# [WHAT TO DO]
Using the records below, write out again exactly the lines that begin at the line containing "apply safe_ret. split;" and end at the line containing "Definition section_buf_add_transport_payload (s", and no other lines.

=== Section Start ===

Lemma safe_ld_bytes p n :
  0 <= p -> p + Z.of_nat n <= zlen m0 ->
  safe m0 k (ld_bytes p n) (fun bs => length bs = n /\ Forall byte bs).
Proof.
  revert p. induction n as [|n IH]; intros p Hp Hn; cbn [ld_bytes]; [by apply safe_ret|].
  eapply safe_bind; [apply safe_ld8; lia|]. intros b Hb.
  eapply safe_bind; [apply IH; lia|]. intros bs [Hl Hbs].
  apply safe_ret. split; [by simpl; f_equal|by constructor].
Qed.

Lemma safe_st_bytes p bs :
  0 <= p -> k <= p -> p + zlen bs <= zlen m0 ->
  safe m0 k (st_bytes p bs) (fun _ => True).
Proof.
  revert p. induction bs as [|b bs IH]; intros p Hp Hk Hn; cbn [st_bytes];
    [by apply safe_ret|]. cbn [length] in Hn.
  eapply safe_bind; [apply safe_st8; lia|]. intros _ _. apply IH; lia.
Qed.

Lemma safe_bswap_at n p :
  0 <= p -> k <= p -> p + Z.of_nat n <= zlen m0 ->
  safe m0 k (bswap_at n p) (fun _ => True).
Proof.
  intros Hp Hk Hn. eapply safe_bind; [by apply safe_ld_bytes|]. intros bs [Hl Hb].
  apply safe_st_bytes; [done..|]. by rewrite length_le_split.
Qed.

Lemma safe_bswap24 p :
  0 <= p -> k <= p -> p + 3 <= zlen m0 -> safe m0 k (bswap24 p) (fun _ => True).
Proof.
  intros Hp Hk Hn. unfold bswap24.
  repeat (eapply safe_bind; [first [apply safe_ld8|apply safe_st8]; lia|]; intros ? ?).
  apply safe_st8; lia.
Qed.

Lemma safe_ld16 p :
  0 <= p -> p + 2 <= zlen m0 -> safe m0 k (ld16 p) (fun v => 0 <= v < 65536).
Proof.
  intros Hp Hn. eapply safe_bind; [by apply (safe_ld_bytes p 2)|]. intros bs [Hl Hb].
  apply safe_ret. pose proof (le_combine_bound bs Hb) as H. by rewrite Hl in H.
Qed.
Definition section_buf_add_transport_payload (s : section_buf) (payload : list Z)
    (pdu_start : bool) : res (Z * Z * section_buf) :=
  let len := zlen payload in
  if sb_complete s then mret (0, 1, s)
  else if sb_wait_pdu s && negb pdu_start then mret (len, 0, s)
  else
    let add s used :=
      '(tmp, status, s) ← section_buf_add s (drop (Z.to_nat used) payload);
      mret (used + tmp, status, if status <? 0 then set_wait_pdu s true else s) in
    if pdu_start then
      let s := set_wait_pdu s false in
      offset ← at_ payload 0;
      if len <? offset + 1 then mret (len, - EINVAL, set_wait_pdu s true)
      else if negb (sb_count s =? 0) then
        '(tmp, status, s) ← section_buf_add s (take (Z.to_nat offset) (drop 1 payload));
        if negb (tmp =? offset) || negb (section_buf_remaining s =? 0) || negb (status =? 1)
        then mret (1 + tmp, - ERANGE, set_wait_pdu s true)
        else mret (1 + tmp, status, s)
      else add s (1 + offset)
    else add s 0.

(** ** Specification: the state is a function of the bytes received *)

(** The length a section announces in its first three bytes; 3 before they have arrived. *)
Definition total (bs : list Z) : Z :=
  match bs with
  | _ :: b1 :: b2 :: _ => SECTION_HDR_SIZE + Z.lor (Z.shiftl (Z.land b1 0x0f) 8) b2
  | _ => SECTION_HDR_SIZE
  end.

(** The header has arrived and announces more than [max] bytes; the section has arrived. *)
Definition overlong (max : Z) (bs : list Z) : bool := (3 <=? zlen bs) && (max <? total bs).
Definition complete (max : Z) (bs : list Z) : bool :=
  (3 <=? zlen bs) && (total bs <=? max) && (total bs =? zlen bs).

(** The bytes of a stream that are kept: up to the end of the section, or only its header when it
    is too long. *)
Definition section_bytes (max : Z) (bs : list Z) : list Z :=
  if zlen bs <? 3 then bs
  else if max <? total bs then take 3 bs
  else take (Z.to_nat (total bs)) bs.

(** The state after the bytes [bs] of a section. *)
Definition sb_of (max : Z) (w : bool) (bs : list Z) : section_buf :=
  SectionBuf max (zlen bs) (total bs) ((3 <=? zlen bs) && (total bs <=? max)) w bs.

(** The bytes of a fragment that belong to the section: padding is skipped before it starts. *)
Definition unpad (bs frag : list Z) : list Z :=
  match bs with [] => (skip_pad frag).2 | _ => frag end.

Definition pads (bs frag : list Z) : Z :=
  match bs with [] => (skip_pad frag).1 | _ => 0 end.

Definition add_status (max : Z) (bs : list Z) : Z :=
  if overlong max bs then - ERANGE else if complete max bs then 1 else 0.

=== Section End ===

# [WORKED SOLUTION]
  apply safe_ret. split; [by simpl; f_equal|by constructor].
Qed.

Lemma safe_st_bytes p bs :
  0 <= p -> k <= p -> p + zlen bs <= zlen m0 ->
  safe m0 k (st_bytes p bs) (fun _ => True).
Proof.
  revert p. induction bs as [|b bs IH]; intros p Hp Hk Hn; cbn [st_bytes];
    [by apply safe_ret|]. cbn [length] in Hn.
  eapply safe_bind; [apply safe_st8; lia|]. intros _ _. apply IH; lia.
Qed.

Lemma safe_bswap_at n p :
  0 <= p -> k <= p -> p + Z.of_nat n <= zlen m0 ->
  safe m0 k (bswap_at n p) (fun _ => True).
Proof.
  intros Hp Hk Hn. eapply safe_bind; [by apply safe_ld_bytes|]. intros bs [Hl Hb].
  apply safe_st_bytes; [done..|]. by rewrite length_le_split.
Qed.

Lemma safe_bswap24 p :
  0 <= p -> k <= p -> p + 3 <= zlen m0 -> safe m0 k (bswap24 p) (fun _ => True).
Proof.
  intros Hp Hk Hn. unfold bswap24.
  repeat (eapply safe_bind; [first [apply safe_ld8|apply safe_st8]; lia|]; intros ? ?).
  apply safe_st8; lia.
Qed.

Lemma safe_ld16 p :
  0 <= p -> p + 2 <= zlen m0 -> safe m0 k (ld16 p) (fun v => 0 <= v < 65536).
Proof.
  intros Hp Hn. eapply safe_bind; [by apply (safe_ld_bytes p 2)|]. intros bs [Hl Hb].
  apply safe_ret. pose proof (le_combine_bound bs Hb) as H. by rewrite Hl in H.
Qed.
Definition section_buf_add_transport_payload (s : section_buf) (payload : list Z)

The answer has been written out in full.